*Work task:* Return, exactly as written, every line from the first line of the data below through the line that contains "- destruct (lookup_lt_is_Some_2".

*Saved data entries:*
--- --- ---
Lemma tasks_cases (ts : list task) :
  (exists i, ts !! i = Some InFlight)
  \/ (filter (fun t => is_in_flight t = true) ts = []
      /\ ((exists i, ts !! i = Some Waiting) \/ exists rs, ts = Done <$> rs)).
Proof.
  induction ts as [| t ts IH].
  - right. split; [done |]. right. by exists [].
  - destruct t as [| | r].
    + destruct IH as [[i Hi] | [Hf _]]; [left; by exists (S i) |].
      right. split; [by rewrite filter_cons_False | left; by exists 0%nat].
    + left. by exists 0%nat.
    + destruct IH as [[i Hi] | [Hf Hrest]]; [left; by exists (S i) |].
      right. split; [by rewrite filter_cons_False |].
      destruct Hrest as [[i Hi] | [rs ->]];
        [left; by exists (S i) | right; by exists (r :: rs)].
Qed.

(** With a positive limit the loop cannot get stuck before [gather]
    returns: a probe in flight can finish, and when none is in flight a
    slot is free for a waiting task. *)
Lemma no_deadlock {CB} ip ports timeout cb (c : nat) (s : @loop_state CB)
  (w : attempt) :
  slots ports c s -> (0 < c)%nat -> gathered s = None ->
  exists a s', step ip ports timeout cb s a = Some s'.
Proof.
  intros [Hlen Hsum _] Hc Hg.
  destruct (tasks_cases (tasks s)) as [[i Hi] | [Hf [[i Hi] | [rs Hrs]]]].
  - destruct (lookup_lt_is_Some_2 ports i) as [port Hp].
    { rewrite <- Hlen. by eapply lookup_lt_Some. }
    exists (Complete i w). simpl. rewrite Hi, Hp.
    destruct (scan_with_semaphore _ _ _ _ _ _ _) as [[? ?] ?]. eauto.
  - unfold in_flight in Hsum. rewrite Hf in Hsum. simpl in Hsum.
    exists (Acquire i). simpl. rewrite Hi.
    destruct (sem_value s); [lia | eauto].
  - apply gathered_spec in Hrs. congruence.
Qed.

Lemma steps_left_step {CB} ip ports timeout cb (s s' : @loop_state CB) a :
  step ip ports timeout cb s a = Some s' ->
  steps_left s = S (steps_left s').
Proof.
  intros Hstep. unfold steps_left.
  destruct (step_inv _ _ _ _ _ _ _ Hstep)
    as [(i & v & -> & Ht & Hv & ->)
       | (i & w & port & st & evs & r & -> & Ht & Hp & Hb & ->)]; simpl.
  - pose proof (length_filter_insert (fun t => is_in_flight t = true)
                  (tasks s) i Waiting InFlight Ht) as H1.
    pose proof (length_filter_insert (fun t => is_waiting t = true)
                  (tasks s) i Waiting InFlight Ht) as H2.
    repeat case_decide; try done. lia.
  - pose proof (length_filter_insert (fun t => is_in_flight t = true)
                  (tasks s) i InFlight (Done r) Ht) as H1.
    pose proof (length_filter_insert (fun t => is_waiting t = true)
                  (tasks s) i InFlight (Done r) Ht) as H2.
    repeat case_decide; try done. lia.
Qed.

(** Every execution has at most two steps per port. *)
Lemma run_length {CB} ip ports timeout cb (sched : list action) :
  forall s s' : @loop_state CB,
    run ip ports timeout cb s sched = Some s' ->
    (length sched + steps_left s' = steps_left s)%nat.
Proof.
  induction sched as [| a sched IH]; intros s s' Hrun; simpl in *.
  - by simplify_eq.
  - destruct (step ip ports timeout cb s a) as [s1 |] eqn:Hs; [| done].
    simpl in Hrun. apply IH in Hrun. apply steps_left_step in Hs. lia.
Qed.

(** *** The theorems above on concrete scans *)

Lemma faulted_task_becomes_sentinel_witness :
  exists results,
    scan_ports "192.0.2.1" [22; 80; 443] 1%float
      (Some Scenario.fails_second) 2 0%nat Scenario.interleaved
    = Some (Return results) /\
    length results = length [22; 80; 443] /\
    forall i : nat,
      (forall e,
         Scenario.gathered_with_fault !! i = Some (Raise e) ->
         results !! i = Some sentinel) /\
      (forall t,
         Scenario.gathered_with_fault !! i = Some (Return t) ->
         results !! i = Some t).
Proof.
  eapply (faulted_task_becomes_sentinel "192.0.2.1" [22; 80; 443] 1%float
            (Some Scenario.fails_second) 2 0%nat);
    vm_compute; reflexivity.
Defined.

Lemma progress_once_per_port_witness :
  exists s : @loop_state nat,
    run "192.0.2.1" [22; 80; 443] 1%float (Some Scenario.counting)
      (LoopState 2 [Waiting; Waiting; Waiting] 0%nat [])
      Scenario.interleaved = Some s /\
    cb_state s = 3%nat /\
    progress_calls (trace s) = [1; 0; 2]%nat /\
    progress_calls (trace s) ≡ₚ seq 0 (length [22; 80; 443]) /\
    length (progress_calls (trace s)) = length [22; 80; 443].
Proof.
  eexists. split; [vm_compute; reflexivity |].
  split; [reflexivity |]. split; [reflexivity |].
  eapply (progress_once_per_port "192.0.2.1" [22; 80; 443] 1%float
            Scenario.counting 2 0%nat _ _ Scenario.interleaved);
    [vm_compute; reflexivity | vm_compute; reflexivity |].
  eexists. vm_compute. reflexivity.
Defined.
--- --- ---
*Answer box:*
Lemma tasks_cases (ts : list task) :
  (exists i, ts !! i = Some InFlight)
  \/ (filter (fun t => is_in_flight t = true) ts = []
      /\ ((exists i, ts !! i = Some Waiting) \/ exists rs, ts = Done <$> rs)).
Proof.
  induction ts as [| t ts IH].
  - right. split; [done |]. right. by exists [].
  - destruct t as [| | r].
    + destruct IH as [[i Hi] | [Hf _]]; [left; by exists (S i) |].
      right. split; [by rewrite filter_cons_False | left; by exists 0%nat].
    + left. by exists 0%nat.
    + destruct IH as [[i Hi] | [Hf Hrest]]; [left; by exists (S i) |].
      right. split; [by rewrite filter_cons_False |].
      destruct Hrest as [[i Hi] | [rs ->]];
        [left; by exists (S i) | right; by exists (r :: rs)].
Qed.

(** With a positive limit the loop cannot get stuck before [gather]
    returns: a probe in flight can finish, and when none is in flight a
    slot is free for a waiting task. *)
Lemma no_deadlock {CB} ip ports timeout cb (c : nat) (s : @loop_state CB)
  (w : attempt) :
  slots ports c s -> (0 < c)%nat -> gathered s = None ->
  exists a s', step ip ports timeout cb s a = Some s'.
Proof.
  intros [Hlen Hsum _] Hc Hg.
  destruct (tasks_cases (tasks s)) as [[i Hi] | [Hf [[i Hi] | [rs Hrs]]]].
  - destruct (lookup_lt_is_Some_2 ports i) as [port Hp].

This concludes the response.